Problem to solve :: In the material below, find the line that contains "Live 0; Raw]])." and the line that contains "[Some [@Live Moved 1; @Live", then write out exactly those two lines and everything between them.

Information ::
(** [PushBack(9)] and [PopBack] on the vector that holds 1, 3 and has a
    moved-from object in its first spare cell. *)
Lemma push_then_pop_witness :
  (forall value, CopyOf (@Ext Moved 9) = CopyOf value ->
     (PushBack 0 value ;; PopBack 0)
       (@mkworld Moved [Some (mkVector (mkRawMemory (Some 0%nat) 4) 2)]
          [Some [@Live Moved 1; Live 3; Live 0; Raw]] [])
     = (EmplaceBack 0 (CopyOf (@Ext Moved 9)) ;; PopBack 0)
         (@mkworld Moved [Some (mkVector (mkRawMemory (Some 0%nat) 4) 2)]
            [Some [@Live Moved 1; Live 3; Live 0; Raw]] []))
  /\ (EmplaceBack 0 (CopyOf (@Ext Moved 9)) ;; PopBack 0)
       (@mkworld Moved [Some (mkVector (mkRawMemory (Some 0%nat) 4) 2)]
          [Some [@Live Moved 1; Live 3; Live 0; Raw]] [])
     = Ok tt
         (@mkworld Moved [Some (mkVector (mkRawMemory (Some 0%nat) 4) 2)]
            [Some [@Live Moved 1; Live 3; Raw; Raw]]
            [@EvCopyConstruct Moved (mkptr (Some 0%nat) 2) 9;
             EvDestroy (mkptr (Some 0%nat) 2) 9])
  /\ (@Live Moved 0 = Raw ->
      [Some [@Live Moved 1; Live 3; Raw; Raw]]
      = [Some [@Live Moved 1; Live 3; Live 0; Raw]]).
Proof.
  apply (push_then_pop (E := Moved)
           (@mkworld Moved [Some (mkVector (mkRawMemory (Some 0%nat) 4) 2)]
              [Some [@Live Moved 1; @Live Moved 3; @Live Moved 0; Raw]] [])
           0 0 4 [1; 3] (@Live Moved 0) [Raw] (CopyOf (@Ext Moved 9)) 9
           EvCopyConstruct).
  - split; reflexivity.
  - now constructor.
Defined.

(** [Emplace(end(), 10)] and [Emplace(begin() + 1, 10)] on 1, 2, 3, each
    followed by [Erase] at the iterator returned. *)
Lemma insert_then_erase_witness :
  (exists it w1 w2 buf' rest',
     Emplace 0 (mkptr (Some 0%nat) 3) (@Other Moved (Some 10)) (@world_123 Moved 1 2 3)
     = Ok it w1
     /\ Erase 0 it w1 = Ok it w2
     /\ trace w2 = trace w1 ++ [EvDestroy it 10]
     /\ repr w2 0 buf' 4 [1; 2; 3] rest'
     /\ Size 0 w2 = Ok 3 w2
     /\ (forall (j : nat) y, ([1; 2; 3] : list Z) !! j = Some y ->
           element_is w2 0 j y))
  /\ (exists it w1,
        Emplace 0 (mkptr (Some 0%nat) 1) (@Other Moved (Some 10))
          (@world_123 Moved 1 2 3) = Ok it w1
        /\ Erase 0 it w1 = Undefined).
Proof.
  split.
  - destruct (insert_then_erase (E := Moved) (@world_123 Moved 1 2 3)
                0 (Some 0%nat) 4 [1; 2; 3] [Raw] 3 (@Other Moved (Some 10)) 10
                EvConstruct)
      as (it & w1 & Hrun & _ & Hlast).
    + split; reflexivity.
    + simpl. lia.
    + constructor.
    + repeat constructor.
    + repeat constructor.
    + simpl. lia.
    + simpl. lia.
    + destruct (Hlast eq_refl) as (w2 & buf' & rest' & H).
      exists it, w1, w2, buf', rest'. split; [exact Hrun|exact H].
  - destruct (insert_then_erase (E := Moved) (@world_123 Moved 1 2 3)
                0 (Some 0%nat) 4 [1; 2; 3] [Raw] 1 (@Other Moved (Some 10)) 10
                EvConstruct)
      as (it & w1 & Hrun & Hundef & _).
    + split; reflexivity.
    + simpl. lia.
    + constructor.
    + repeat constructor.
    + repeat constructor.
    + simpl. lia.
    + simpl. lia.
    + exists it, w1. split; [exact Hrun|]. apply Hundef. simpl. lia.
Defined.

Lemma capacity_never_decreases_witness :
  exists c',
    Capacity 0
      (@mkworld Moved [Some (mkVector (mkRawMemory (Some 1%nat) 8) 3)]
         [None; Some [Live 1; Live 2; Live 3; Raw; Raw; Raw; Raw; Raw]]
         [EvAllocate 1 8;
          EvMoveConstruct (mkptr (Some 1%nat) 0) 1;
          EvMoveConstruct (mkptr (Some 1%nat) 1) 2;
          EvMoveConstruct (mkptr (Some 1%nat) 2) 3;
          EvDestroy (mkptr (Some 0%nat) 0) 0;
          EvDestroy (mkptr (Some 0%nat) 1) 0;
          EvDestroy (mkptr (Some 0%nat) 2) 0;
          EvDeallocate 0])
    = Ok c'
        (@mkworld Moved [Some (mkVector (mkRawMemory (Some 1%nat) 8) 3)]
           [None; Some [Live 1; Live 2; Live 3; Raw; Raw; Raw; Raw; Raw]]
           [EvAllocate 1 8;
            EvMoveConstruct (mkptr (Some 1%nat) 0) 1;
            EvMoveConstruct (mkptr (Some 1%nat) 1) 2;
            EvMoveConstruct (mkptr (Some 1%nat) 2) 3;
            EvDestroy (mkptr (Some 0%nat) 0) 0;
            EvDestroy (mkptr (Some 0%nat) 1) 0;
            EvDestroy (mkptr (Some 0%nat) 2) 0;
            EvDeallocate 0])
    /\ 4 <= c'.
Proof.
  apply (capacity_never_decreases (E := Moved) (B := debug_build)
           (@world_123 Moved 1 2 3) 0
           (mkVector (mkRawMemory (Some 0%nat) 4) 3) (Op_Reserve 8)).
  - reflexivity.
  - unfold size_ok. simpl. lia.
  - simpl. lia.
  - simpl. lia.
  - left. reflexivity.
Defined.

Exercise response ::
      = [Some [@Live Moved 1; Live 3; Live 0; Raw]]).
Proof.
  apply (push_then_pop (E := Moved)
           (@mkworld Moved [Some (mkVector (mkRawMemory (Some 0%nat) 4) 2)]
              [Some [@Live Moved 1; @Live Moved 3; @Live Moved 0; Raw]] [])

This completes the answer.